To these various influences which I have presented at some length, we may, I believe, ascribe what little advance has been made in university research in medicine in this country. The same influences will continue to operate. The breaking down of the hard and fast lines which were drawn originally around the institutes of medicine will continue. As in the past, so in the future, the formation of new departments from the older departments will limit the field to be cultivated by a single individual and thus the time devoted to teaching a single subject will be divided, and as a result more time and opportunity for productive investigation will be allowed. Already immunology clamors to be released from alliance with bacteriology, hygiene or pathology; protozoology claims a domain distinct from that of bacteriology; pathological physiology demands greater recognition; and a new field—experimental therapeutics—distinct from pharmacology, is already well defined; all such expansions mean greater freedom and greater opportunity for investigation. These tendencies and the closely allied factor, the increased recognition of the hospital as a place for research (and especially the planning of groups of special hospitals, as at the Harvard Medical School), represent the forces within the university which have made progress possible. Of the forces from without which exert an influence, one, already discussed, is endowment for special investigation. A second is the influence exerted by independent institutions for research, as the Rockefeller Institute and Hospital, which by its magnificent work has stimulated the better university schools to greater effort in the advancement of medical knowledge.

A third factor is the demand of a gradually awakening public opinion that medicine should take a more prominent part, active and advisory, in the affairs of the community. The effect of this demand is already seen in the fact that the limitations and aloofness that characterized medicine in the past have already begun to disappear, and we can confidently look forward to a day when the activities of medicine, on its research and preventive sides, at least, will be—if I may so express it—imbedded in the social system, and shall live by and for it. In this connection, the university should not forget that the science of bacteriology and the knowledge which it has popularized concerning the etiology and control of disease and pestilence, formerly considered as foreordained and without remedy, has brought to the race a new hope concerning many of man's afflictions, and this hope is tinctured with an impatient demand that all preventable diseases, whether due to infection or occupation, should be thoroughly investigated. Preventive medicine has become a great educational movement, the onward sweep of which has been accelerated by modern views concerning the treatment of tuberculosis, by municipal experience with the efficacy of water filtration against typhoid fever, the "cleaning up" in a hygienic sense of Havana during the American occupation, the wonderfully healthy state of the Canal Zone under Gorgas as compared with that in the time of the French control, the influence of a better understanding of the effect of hook-worm disease on social conditions in the south, and the importance of the destruction of the mosquito in the prevention of yellow fever and malaria. The public looks first, and naturally so, to its state and municipal laboratories for assistance, but it looks also to the laboratories and hospitals of the universities for that wise guidance and direction which, untrammeled by political expediency, is the result of impersonal scientific observation and experiment.

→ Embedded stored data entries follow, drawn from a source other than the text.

Lemma unpack_pack_unsigned_int_aux (fuel : nat) : forall (v : Z) (rest : bytes),
  0 <= v < 128 ^ Z.of_nat (S fuel) ->
  unpack_unsigned_int (pack_unsigned_int_aux (S fuel) v ++ rest) = Some (v, rest).
Proof.
  induction fuel as [|fuel IH]; intros v rest Hv.
  - change (128 ^ Z.of_nat 1) with 128 in Hv.
    cbn [pack_unsigned_int_aux].
    rewrite Z.div_small by lia. cbn [Z.eqb app unpack_unsigned_int].
    rewrite Z_of_byte_of_Z, (Z.mod_small v 128), (Z.mod_small v 256) by lia.
    destruct (Z.ltb_spec v 128); [reflexivity|lia].
  - rewrite Nat2Z.inj_succ, Z.pow_succ_r in Hv by lia.
    remember (S fuel) as n eqn:Hn.
    cbn [pack_unsigned_int_aux].
    pose proof (Z.mod_pos_bound v 128 ltac:(lia)) as Hm.
    pose proof (Z.div_mod v 128 ltac:(lia)) as Hd.
    destruct (Z.eqb_spec (v / 128) 0) as [Hq|Hq].
    + cbn [app unpack_unsigned_int].
      rewrite Z_of_byte_of_Z, (Z.mod_small (v `mod` 128) 256) by lia.
      destruct (Z.ltb_spec (v `mod` 128) 128); [|lia].
      f_equal. f_equal. lia.
    + cbn [app unpack_unsigned_int].
      rewrite Z_of_byte_of_Z, (Z.mod_small (v `mod` 128 + 128) 256) by lia.
      destruct (Z.ltb_spec (v `mod` 128 + 128) 128); [lia|].
      rewrite IH.
      * f_equal. f_equal. lia.
      * split; [apply Z.div_pos; lia|].
        apply Z.div_lt_upper_bound; lia.
Qed.

Lemma unpack_pack_unsigned_int (v : Z) (rest : bytes) :
  0 <= v < 2 ^ 32 ->
  unpack_unsigned_int (pack_unsigned_int v ++ rest) = Some (v, rest).
Proof.
  intros Hv. unfold pack_unsigned_int. rewrite Z.mod_small by lia.
  apply unpack_pack_unsigned_int_aux.
  change (128 ^ Z.of_nat 5) with 34359738368.
  change (2 ^ 32) with 4294967296 in Hv. lia.
Qed.

Lemma unpack_pack_UInt16 (z : UInt16) (rest : bytes) :
  0 <= z < 2 ^ 16 ->
  @unpack _ UInt16_raw (@pack _ UInt16_raw z ++ rest) = Some (z, rest).
Proof. intros Hz. apply (unpack_le_pack_le 2). exact Hz. Qed.

Lemma unpack_pack_UInt32 (z : UInt32) (rest : bytes) :
  0 <= z < 2 ^ 32 ->
  @unpack _ UInt32_raw (@pack _ UInt32_raw z ++ rest) = Some (z, rest).
Proof. intros Hz. apply (unpack_le_pack_le 4). exact Hz. Qed.

Definition UInt16_ok : @RawOk UInt16 UInt16_raw :=
  {| raw_valid := fun z => 0 <= z < 2 ^ 16;
     unpack_pack := unpack_pack_UInt16 |}.

Definition UInt32_ok : @RawOk UInt32 UInt32_raw :=
  {| raw_valid := fun z => 0 <= z < 2 ^ 32;
     unpack_pack := unpack_pack_UInt32 |}.

Section VectorOk.
Context {A : Type} `{RawOk A}.

Lemma unpack_pack_elements (l : list A) : forall rest : bytes,
  Forall raw_valid l ->
  unpack_elements (length l) (pack_elements l ++ rest) = Some (l, rest).
Proof.
  induction l as [|x l IH]; intros rest Hl.
  - reflexivity.
  - inversion Hl as [|? ? Hx Hl']; subst.
    cbn [length pack_elements unpack_elements].
    rewrite <- app_assoc, unpack_pack by assumption.
    rewrite IH by assumption. reflexivity.
Qed.

Lemma unpack_pack_vector (l : list A) (rest : bytes) :
  vector_valid l -> unpack (pack l ++ rest) = Some (l, rest).
Proof.
  intros [Hl Hlen].
  change (unpack_vector (pack_vector l ++ rest) = Some (l, rest)).
  unfold unpack_vector, pack_vector.
  rewrite <- app_assoc, unpack_pack_unsigned_int by lia.
  rewrite Nat2Z.id. apply unpack_pack_elements. assumption.
Qed.

#[global] Instance vector_ok : RawOk (list A) :=
  {| raw_valid := vector_valid; unpack_pack := unpack_pack_vector |}.
End VectorOk.

(** Reading a lawful field writes the packed value into the member. *)
Lemma member_unpack_field {T F : Type} `{RawOk F} (name : string)
    (get : T -> F) (set : F -> T -> T) (x v : T) (rest : bytes) :
  raw_valid (get x) ->
  member_unpack (field name get set) v
    (member_pack (field name get set) x ++ rest)
  = Some (set (get x) v, rest).
Proof. intros Hx. cbn. rewrite unpack_pack by assumption. reflexivity. Qed.

Lemma unpack_reflected_app {T : Type} (r1 r2 : reflector T) (v : T) (bs : bytes) :
  unpack_reflected (r1 ++ r2) v bs
  = match unpack_reflected r1 v bs with
    | Some (v', bs') => unpack_reflected r2 v' bs'
    | None => None
    end.
Proof.
  revert v bs. induction r1 as [|m r1 IH]; intros v bs; cbn.
  - reflexivity.
  - destruct (member_unpack m v bs) as [[v' bs']|]; [apply IH|reflexivity].
Qed.

(** Reading the members of a base into a derived value is reading the base
    and storing it, when the base subobject behaves as one. *)
Lemma unpack_reflected_inherit {B T : Type} (get : T -> B) (set : B -> T -> T)
    (r : reflector B) :
  (forall b v, get (set b v) = b) ->
  (forall b b' v, set b' (set b v) = set b' v) ->
  (forall v, set (get v) v = v) ->
  forall (v : T) (bs : bytes),
    unpack_reflected (inherit get set r) v bs
    = match unpack_reflected r (get v) bs with
      | Some (b, rest) => Some (set b v, rest)
      | None => None
      end.
Proof.
  intros Hgs Hss Hsg. induction r as [|m r IH]; intros v bs; cbn.
  - rewrite Hsg. reflexivity.
  - destruct (member_unpack m (get v) bs) as [[b bs']|]; [|reflexivity].
    change (unpack_reflected (inherit get set r) (set b v) bs'
            = match unpack_reflected r b bs' with
              | Some (b0, rest) => Some (set b0 v, rest)
              | None => None
              end).
    rewrite IH, Hgs.
    destruct (unpack_reflected r b bs') as [[b0 rest]|]; [|reflexivity].
    rewrite Hss. reflexivity.
Qed.

End RawPrimitives.

(** ** Which structures read back *)
Section StructRoundTrip.
Context `{Externals}.
Context {Message_ok : RawOk Message} {Time_ok : RawOk Time}
  {Signature_ok : RawOk Signature}.

Lemma unpack_pack_reflected_Transaction (t v : Transaction) (rest : bytes) :
  Transaction_valid t ->
  unpack_reflected reflect_Transaction v
    (pack_reflected reflect_Transaction t ++ rest) = Some (t, rest).
Proof.
  intros (Hm & Hn & Hp & He).
  unfold reflect_Transaction, FC_REFLECT, FC_REFLECT_DERIVED.
  cbn [concat app]. unfold pack_reflected. cbn [map concat unpack_reflected].
  rewrite <- !app_assoc.
  rewrite (member_unpack_field (H0 := vector_ok)) by exact Hm.
  rewrite (member_unpack_field (H0 := UInt16_ok)) by exact Hn.
  rewrite (member_unpack_field (H0 := UInt32_ok)) by exact Hp.
  change ([] ++ rest) with rest.
  rewrite (member_unpack_field (H0 := Time_ok)) by exact He.
  destruct t; reflexivity.
Qed.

The problems which may be attacked by the university are both general and local; in many instances a most promising field of investigation lies at the university's door. As is pointed out in Abraham Flexner's Carnegie Report on Medical Education, the port of New Orleans offers to Tulane a great opportunity for the study of tropical diseases, and the industries of Pittsburgh offer to its university unusual material for the study of occupational diseases. The port of San Francisco, draining as it does the Orient, and soon to feel the influence of the Panama canal, offers to the university which will grasp it a field for the study of tropical and unusual imported diseases not open to any other city in the temperate zone. Industrial centers other than Pittsburgh offer advantages for the study of occupational diseases and the influence of industrial conditions. New York, Chicago and other large cities with compact populations present their own problems and even in sparsely settled rural districts arise questions of great importance.

So also every community has the problems connected with the diseases of infancy and of advancing years. The influence of bacteriology in focusing the attention of investigators and of the general public on the acute infectious diseases, though an influence of the greatest importance to medicine and one responsible for much of the endowment of research in this country, has had a tendency, on the other hand, to retard the study of diseases not due to bacteria or protozoa. The pendulum now, however, is swinging the other way, and the time has come to attack, with the aid of the methods of chemistry and physiology, the chronic diseases, the disturbances of metabolism and of internal secretion and the affections peculiar to infancy and old age. Only recently have the diseases of advanced life attracted an attention commensurate with their incidence and importance. As the fruits of the investigation of the acute infectious diseases have increased the expectancy of life by diminishing the mortality of infancy, childhood and early manhood, so the study of the chronic diseases incident to middle life and advancing years, should, by the determination of predisposing causes and methods of prevention, lead not only to a still greater stability of life, but also, and what is more important, to a prolongation of years of useful activity and, perhaps, to a serene instead of painful final deletion.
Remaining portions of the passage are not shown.